US military accused of coverup over airstrikes that killed dozens of Syrians

Arthur Greene

After a secretive US task force allegedly bombed a crowd of Syrian civilians in 2019 the US military hid the event for two years and blocked any attempt to investigate it.

In March 2019, a group of men, women and children gathered outside the town of Baghuz in Syria where the so-called Islamic State was making its last stand against US forces.

Most in the crowd were trying to leave the war torn area, and few among them were armed militants, but a unit in the US military decided they represented a threat.

A fighter jet flew overhead and dropped a bomb on the crowd. Minutes later, as the dust cleared and survivors stumbled to shelter, another jet dropped two more bombs.

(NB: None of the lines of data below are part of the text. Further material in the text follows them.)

(* ===== verification/BillingIntent.v ===== *)
(** * Durable idempotency of invoice creation

    The intents of the store over any interleaving of store calls, and what a repeated
    POST /v1/invoices with the same Idempotency-Key does. *)
From S2P Require Import Prelude GoBytes GoText GoFloat Contracts Money BillingClient BillingStore BillingLedger.
From S2P Require Import BillingActivator BillingProcessor BillingPoller BillingGateways BillingHttp BillingCredit BillingApi.

(** ** Intents over any interleaving of store calls *)
Section intents.
Context `{ord : !MapOrder}.

(** Two versions of an intent: only the state may differ, and it never goes back to "reserved". *)
Definition intent_step (i j : InvoiceIntent) : Prop :=
  j = with_it_State (it_State j) (it_CreatedAt i) i ∧ (it_State i ≠ "reserved" → it_State j ≠ "reserved").

Lemma intent_step_refl i : intent_step i i.
Proof. split; [by destruct i|done]. Qed.
Lemma intent_step_trans i j k : intent_step i j → intent_step j k → intent_step i k.
Proof. intros [Hij H1] [Hjk H2]. split; [|auto]. rewrite Hjk, Hij. by destruct i. Qed.
Lemma intent_step_state s i : s ≠ "reserved" → intent_step i (with_it_State s (it_CreatedAt i) i).
Proof. done. Qed.

Lemma intent_step_insert key i s k it (its : gmap string InvoiceIntent) :
  its !! key = Some i → s ≠ "reserved" → its !! k = Some it →
  ∃ it', <[key := with_it_State s (it_CreatedAt i) i]> its !! k = Some it' ∧ intent_step it it'.
Proof.
  intros Hi Hs Hk. destruct (decide (key = k)) as [->|Hne].
  - rewrite lookup_insert_eq. simplify_eq. eauto using intent_step_state.
  - rewrite lookup_insert_ne by done. eauto using intent_step_refl.
Qed.

Lemma exec_op_intent op m k it :
  invoiceIntents m !! k = Some it →
  ∃ it', invoiceIntents (exec_op op m) !! k = Some it' ∧ intent_step it it'.
Proof.
  intros Hk. assert (∃ it', invoiceIntents m !! k = Some it' ∧ intent_step it it') as Hid
    by eauto using intent_step_refl.
  destruct op; simpl; try exact Hid;
    try solve [unfold SetInvoiceStatus, ClaimSettlement, MarkSettlementActivated, AcquirePollLease, RenewPollLease,
      ReleasePollLease, RecordNegativeCheck, ClearNegativeCheck, StageInvoiceCredit, StageScheduleTransition,
      CompleteBillingDelivery; repeat case_match; exact Hid].
  - unfold ReserveInvoiceIntent. destruct (invoiceIntents m !! it_IdempotencyKey intent) eqn:E.
    { case_match; exact Hid. }
    cbn [snd invoiceIntents set_invoiceIntents it_IdempotencyKey with_it_State].
    rewrite lookup_insert_ne by congruence. exact Hid.
  - unfold BeginInvoiceCreate. repeat case_match; try exact Hid. by eapply intent_step_insert.
  - unfold CompleteInvoiceCreate. repeat case_match; try exact Hid. by eapply intent_step_insert.
  - unfold FailInvoiceCreate. repeat case_match; try exact Hid. by eapply intent_step_insert.
Qed.

Lemma run_intent ops : ∀ m k it, invoiceIntents m !! k = Some it →
  ∃ it', invoiceIntents (run ops m) !! k = Some it' ∧ intent_step it it'.
Proof.
  induction ops as [|op ops IH]; intros m k it Hk; [simpl; eauto using intent_step_refl|].
  destruct (exec_op_intent op m k it Hk) as (it1 & H1 & S1).
  destruct (IH _ _ _ H1) as (it2 & H2 & S2). eauto using intent_step_trans.
Qed.

(** How many calls of a run are a [BeginInvoiceCreate key] that returned true. *)
Definition begins (key : string) (op : repo_op) (m : Memory) : bool :=
  match op with
  | OpBeginInvoiceCreate k => bool_decide (k = key) && match (BeginInvoiceCreate k m).1 with Ok b => b | Err _ => false end
  | _ => false
  end.
Fixpoint begun (key : string) (ops : list repo_op) (m : Memory) : nat :=
  match ops with
  | [] => 0
  | op :: ops' => (if begins key op m then 1 else 0) + begun key ops' (exec_op op m)
  end.

Lemma begins_spec key op m : begins key op m = true →
  ∃ it, invoiceIntents (exec_op op m) !! key = Some it ∧ it_State it ≠ "reserved".
Proof.
  destruct op; simpl; try done. intros [->%bool_decide_eq_true Hb]%andb_true_iff.
  unfold BeginInvoiceCreate in *. destruct (invoiceIntents m !! key); [|done].
  destruct (negb _); [done|]. simpl. rewrite lookup_insert_eq. eexists. by split.
Qed.
Lemma begun_none key ops : ∀ m it, invoiceIntents m !! key = Some it → it_State it ≠ "reserved" → begun key ops m = 0%nat.
Proof.
  induction ops as [|op ops IH]; intros m it Hk Hs; [done|].
  assert (begins key op m = false) as Hb.
  { destruct op; simpl; try done. case_bool_decide; [subst|done]. unfold BeginInvoiceCreate.
    rewrite Hk, bool_decide_false by done. done. }
  destruct (exec_op_intent op m key it Hk) as (it1 & H1 & S1). cbn [begun]. rewrite Hb.
  eapply IH; [exact H1|]. by apply S1.
Qed.

Lemma begun_le key ops : ∀ m, (begun key ops m <= 1)%nat.
Proof.
  induction ops as [|op ops IH]; intros m; cbn [begun]; [lia|].
  destruct (begins key op m) eqn:Hb; [|apply IH].
  destruct (begins_spec _ _ _ Hb) as (it & Hk & Hs). rewrite (begun_none key ops _ it Hk Hs). lia.
Qed.

(** C12: one Idempotency-Key buys one invoice. Over any interleaving of store calls, the permission to ask the
    provider ([BeginInvoiceCreate]) is given at most once per key, and the order id, provider, account, plan,
    currency, amount and request hash reserved under a key never change. *)
Theorem intent_begun_once key ops m it :
  invoiceIntents m !! key = Some it →
  (begun key ops m <= 1)%nat ∧
  ∃ it', invoiceIntents (run ops m) !! key = Some it' ∧ it' = with_it_State (it_State it') (it_CreatedAt it) it ∧
         (begun key ops m = 1%nat → it_State it' ≠ "reserved").
Proof.
  intros Hk. split; [apply begun_le|]. destruct (run_intent ops m key it Hk) as (it' & H' & Hs).
  exists it'. split; [done|]. split; [apply Hs|]. clear Hs Hk it. revert m it' H'.
  induction ops as [|op ops IH]; intros m it' H'; cbn [begun]; [done|].
  destruct (begins key op m) eqn:Hb; [|exact (IH _ _ H')]. intros _.
  destruct (begins_spec _ _ _ Hb) as (it & Hk & Hs).
  destruct (run_intent ops _ key it Hk) as (it2 & H2 & [_ Hmono]).
  assert (it' = it2) as ->; [|by apply Hmono].
  change (invoiceIntents (run ops (exec_op op m)) !! key = Some it') in H'. congruence.
Qed.
End intents.

Definition demo_intent : InvoiceIntent := {|
  it_IdempotencyKey := "key-1";
  it_RequestHash := invoiceRequestHash {| ci_AnonUserID := "u1"; ci_Plan := "basic"; ci_Currency := "BTC"; ci_Provider := "" |} "0.01" "btcpay";
  it_OrderID := "i1"; it_Provider := "btcpay"; it_AnonUserID := "u1"; it_Plan := "basic";
  it_Currency := "BTC"; it_Amount := "0.01"; it_State := ""; it_CreatedAt := 5 |}.
Definition reserved_mem : Memory := run (ord := key_order) [OpReserveInvoiceIntent 5 demo_intent] NewMemory.
Lemma intent_begun_once_witness :
  let ops := [OpBeginInvoiceCreate "key-1"; OpBeginInvoiceCreate "key-1"; OpFailInvoiceCreate "key-1"; OpBeginInvoiceCreate "key-1"] in
  (begun (ord := key_order) "key-1" ops reserved_mem <= 1)%nat ∧ begun (ord := key_order) "key-1" ops reserved_mem = 1%nat.
Proof.
  split; [|vm_compute; reflexivity].
  apply (intent_begun_once (ord := key_order) "key-1" _ reserved_mem (with_it_State "reserved" 5 demo_intent)).
  vm_compute. reflexivity.
Defined.

(** ** A repeated request *)
Section replay.
Context {C E : Type} `{BC : !BillingClient C} (catalog : Catalog).
Context (registry : Registry (World C E)) (invoiceToken : string) (requireInvoiceAuth : bool).
Context (decode : string → option createInvoiceReq).
Abbreviation createInvoice := (createInvoice (E := E) catalog registry invoiceToken requireInvoiceAuth decode).

(** A well-formed, authorized request [r] whose key already holds [intent]. *)
Record keyed (r : Request) (req : createInvoiceReq) (intent : InvoiceIntent) (w : World C E) : Prop := {
  kd_post : rq_Method r = "POST";
  kd_auth : requireInvoiceAuth = false ∨ validBearer (Header_Get r "Authorization") invoiceToken = true;
  kd_key : TrimSpace (Header_Get r "Idempotency-Key") ≠ "";
  kd_len : (String.length (TrimSpace (Header_Get r "Idempotency-Key")) <= 200)%nat;
  kd_body : decode (rq_Body r) = Some req;
  kd_user : ci_AnonUserID req ≠ "";
  kd_plan : SubscriptionPlan_Valid (ci_Plan req) = true;
  kd_currency : ci_Currency req ≠ "";
  kd_intent : invoiceIntents (w_mem w) !! TrimSpace (Header_Get r "Idempotency-Key") = Some intent
}.
(** The request is the one the key was reserved for. *)
Definition same_request (req : createInvoiceReq) (intent : InvoiceIntent) : Prop :=
  (ci_Provider req = "" ∨ ci_Provider req = it_Provider intent) ∧
  it_RequestHash intent = invoiceRequestHash req (it_Amount intent) (it_Provider intent).

Lemma createInvoice_keyed r req intent w l : keyed r req intent w →
  createInvoice r (w, l) = answer_intent registry req (it_Amount intent) (Ok (intent, false)) (w, l).
Proof.
  intros [Hpost Hauth Hkey Hlen Hbody Huser Hplan Hcur Hit]. unfold BillingHttp.createInvoice.
  rewrite Hpost, bool_decide_true by done. cbn [negb].
  replace (requireInvoiceAuth && _) with false by (destruct Hauth as [->| ->]; [done|by rewrite andb_false_r]).
  rewrite (bool_decide_false _ Hkey). apply Nat.ltb_ge in Hlen. rewrite Hlen. cbn [orb].
  rewrite Hbody, (bool_decide_false _ Huser), Hplan, (bool_decide_false _ Hcur). cbn [negb].
  unfold mbind at 1, M_bind at 1, try at 1, on_world at 1, store at 1, zoom at 1, zoom at 1, GetInvoiceIntent.
  cbn [fst]. rewrite Hit. by destruct w.
Qed.

Lemma answer_same req intent a : same_request req intent →
  answer_intent registry req (it_Amount intent) (Ok (intent, false)) a =
    (inv ←! try (on_world (resolveInvoiceIntent registry intent)) ;
     mret (match inv with
           | Err _ => httpError 502 "gateway result unresolved"
           | Ok inv => httpWrite 200 (BInvoice (invoice_resp inv))
           end)) a.
Proof.
  intros [Hp Hh]. unfold answer_intent. rewrite (bool_decide_true (it_RequestHash _ = _)) by done.
  destruct Hp as [Hp|Hp]; rewrite (bool_decide_true _ Hp); rewrite ?andb_false_r; done.
Qed.
Lemma answer_differs req intent a : ¬ same_request req intent →
  answer_intent registry req (it_Amount intent) (Ok (intent, false)) a =
    (Ok (httpError 409 "Idempotency-Key already used with different parameters"), a).
Proof.
  intros Hn. unfold answer_intent. destruct (negb _ && negb _) eqn:Ep; [done|].
  destruct (decide (it_RequestHash intent = invoiceRequestHash req (it_Amount intent) (it_Provider intent))) as [Hh|Hh];
    [|by rewrite (bool_decide_false _ Hh)].
  exfalso. apply Hn. split; [|done].
  apply andb_false_iff in Ep as [Ep|Ep]; apply negb_false_iff, bool_decide_eq_true in Ep; auto.
Qed.

(** Retrying an invoice request is safe. Under a key that already holds an intent, a request with other
    parameters is refused (409) and a repetition of the request whose invoice exists answers that same
    invoice (200), both without touching the store, the gateways or the limiter; a repetition whose creation
    is under way never asks the provider to create again: it only looks the order up, and answers 502 when
    that finds nothing. *)
Theorem createInvoice_replay r req intent w l :
  keyed r req intent w →
  (¬ same_request req intent →
     createInvoice r (w, l) = (Ok (httpError 409 "Idempotency-Key already used with different parameters"), (w, l))) ∧
  (same_request req intent → it_State intent = "ready" →
     ∀ inv, invoices (w_mem w) !! it_OrderID intent = Some inv →
     createInvoice r (w, l) = (Ok (httpWrite 200 (BInvoice (invoice_resp inv))), (w, l))) ∧
  (same_request req intent → it_State intent = "creating" →
     ∀ gw w', Registry_Get registry (it_Provider intent) = Some gw →
     match g_LookupInvoice gw with
     | None => w' = w
     | Some lookup => lookup (create_request intent) w = (Ok None, w') ∨ ∃ e, lookup (create_request intent) w = (Err e, w')
     end →
     createInvoice r (w, l) = (Ok (httpError 502 "gateway result unresolved"), (w', l))).
Proof.
  intros Hk. pose proof (createInvoice_keyed r req intent w l Hk) as ->. split_and!.
  - apply answer_differs.
  - intros Hs Hst inv Hinv. rewrite answer_same by done.
    unfold mbind, M_bind, try, on_world, zoom. cbn [fst snd]. unfold resolveInvoiceIntent.
    rewrite (bool_decide_true _ Hst). unfold store, zoom, GetInvoice. rewrite Hinv. by destruct w.
  - intros Hs Hst gw w' Hg Hl. rewrite answer_same by done.
    assert (∃ e, resolveInvoiceIntent registry intent w = (Err e, w')) as [e He].
    { unfold resolveInvoiceIntent. rewrite Hst, Hg. cbn [bool_decide decide_rel].
      do 3 (rewrite bool_decide_false by done). unfold mbind, M_bind. cbn [mret M_ret]. unfold recover_intent.
      destruct (g_LookupInvoice gw) as [lookup|]; [|subst; by eexists].
      unfold mbind, M_bind. destruct Hl as [->|[e ->]]; by eexists. }
    unfold mbind, M_bind, try, on_world, zoom. cbn [fst snd]. by rewrite He.
Qed.
End replay.

(** One shop with a completed creation under "key-1", asked again. *)
Definition demo_req : createInvoiceReq := {| ci_AnonUserID := "u1"; ci_Plan := "basic"; ci_Currency := "BTC"; ci_Provider := "" |}.
Definition demo_create : Request := {|
  rq_Method := "POST"; rq_Path := "/v1/invoices"; rq_Header := {["Idempotency-Key" := " key-1 "]}; rq_Body := "{}" |}.
Definition ready_mem : Memory := run (ord := key_order) [OpReserveInvoiceIntent 5 demo_intent; OpBeginInvoiceCreate "key-1";
  OpCompleteInvoiceCreate "key-1" demo_invoice] NewMemory.
Definition ready_world : World Fake unit := set_mem ready_mem demo_shop.
Lemma createInvoice_replay_witness :
  createInvoice demo_catalog demo_registry "" false (λ _, Some demo_req) demo_create (ready_world, [])
    = (Ok (httpWrite 200 (BInvoice (invoice_resp demo_invoice))), (ready_world, [])).
Proof.
  apply (createInvoice_replay demo_catalog demo_registry "" false (λ _, Some demo_req) demo_create demo_req
    (with_it_State "ready" 5 demo_intent) ready_world []).
  - split; [reflexivity|left; reflexivity|discriminate|vm_compute; repeat constructor|reflexivity|discriminate|reflexivity
      |discriminate|vm_compute; reflexivity].
  - split; [left; reflexivity|vm_compute; reflexivity].
  - reflexivity.
  - vm_compute. reflexivity.
Defined.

At a US military base in Qatar, operators who had not been warned about the attack watched the attack take place in disbelief.

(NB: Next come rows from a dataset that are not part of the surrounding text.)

(** ** Users *)
Module Users.
Section users.
Context `{ord : !MapOrder}.
Definition has_telegram (id : Z) (kv : string * User) : bool := bool_decide (u_TelegramID kv.2 = Some id).
Definition Create (u : User) : M Store unit := λ s,
  match c_users s !! u_ID u with
  | Some _ => (Err ErrConflict, s)
  | None =>
      match u_TelegramID u with
      | Some t => if existsb (has_telegram t) (range (c_users s)) then (Err ErrConflict, s)
                  else (Ok tt, set_users <[u_ID u := u]> s)
      | None => (Ok tt, set_users <[u_ID u := u]> s)
      end
  end.
Definition Get (id : string) : M Store User := λ s,
  match c_users s !! id with None => (Err ErrNotFound, s) | Some u => (Ok u, s) end.
Definition Update (u : User) : M Store unit := λ s,
  match c_users s !! u_ID u with
  | None => (Err ErrNotFound, s)
  | Some _ => (Ok tt, set_users <[u_ID u := u]> s)
  end.
(** The token of each subscription of the user is replaced by a value no token hashes to. *)
Definition revoke_hashes (userID hy2 : string) (s : Store) : Store :=
  let mine := filter (λ kv : string * Subscription, s_UserID kv.2 = userID) (range (c_subs s)) in
  set_hashes (λ h, foldl (λ h kv, <[kv.1 := "revoked:" +:+ hy2]> h) h mine)
    (set_delivery (λ d, foldl (λ d kv, delete kv.1 d) d mine) s).
Definition RotateSecrets (id shortID uuid privKey : string) (token : result string) : M Store User := λ s,
  match c_users s !! id with
  | None => (Err ErrNotFound, s)
  | Some u =>
      match token with
      | Err e => (Err e, s)
      | Ok hy2 =>
          let u := with_u_secrets shortID uuid privKey hy2 u in
          (Ok u, set_users <[id := u]> (revoke_hashes id hy2 s))
      end
  end.
Definition AllActiveIDs : M Store (list string) :=
  gets (λ s, (filter (λ kv : string * User, u_Status kv.2 = UserStatusActive) (range (c_users s))).*1).
Definition GetByTelegram (id : Z) : M Store User := λ s,
  match list_find (λ kv, has_telegram id kv = true) (range (c_users s)) with
  | Some (_, (_, u)) => (Ok u, s)
  | None => (Err ErrNotFound, s)
  end.
End users.
End Users.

“We just dropped on 50 women and children,” one person said, according to the New York Times. 

In fact, the official death toll was 80.

After the attack, an Air Force lawyer was alerted that a possible war crime had occurred. He reported the strike to his chain of command which should have set an independent investigation in motion.

But this never happened. Instead, the only immediate investigation into the incident was conducted by Task Force 9, the unit which conducted the attack. 

Later, a report into the incident by the defence department’s Inspector General did not mention the airstrikes at all.

“Leadership just seemed so set on burying this. No-one wanted anything to do with it,” Gene Tate, an official who worked on the case, told the New York Times.

The airstrikes first came to light this week, following a months-long investigation by the American newspaper.

The US Central Command acknowledged the killings for the first time after the Times presented its investigation to them.

In a statement, they confirmed that 80 people were killed in the attacks. Of these, they said, 16 were IS fighters and only four were civilians. They said it was not clear whether the remaining 60 were civilians or not. 

In the statement, Central Command said the strike was justified as it killed Islamic State fighters who were attacking coalition forces.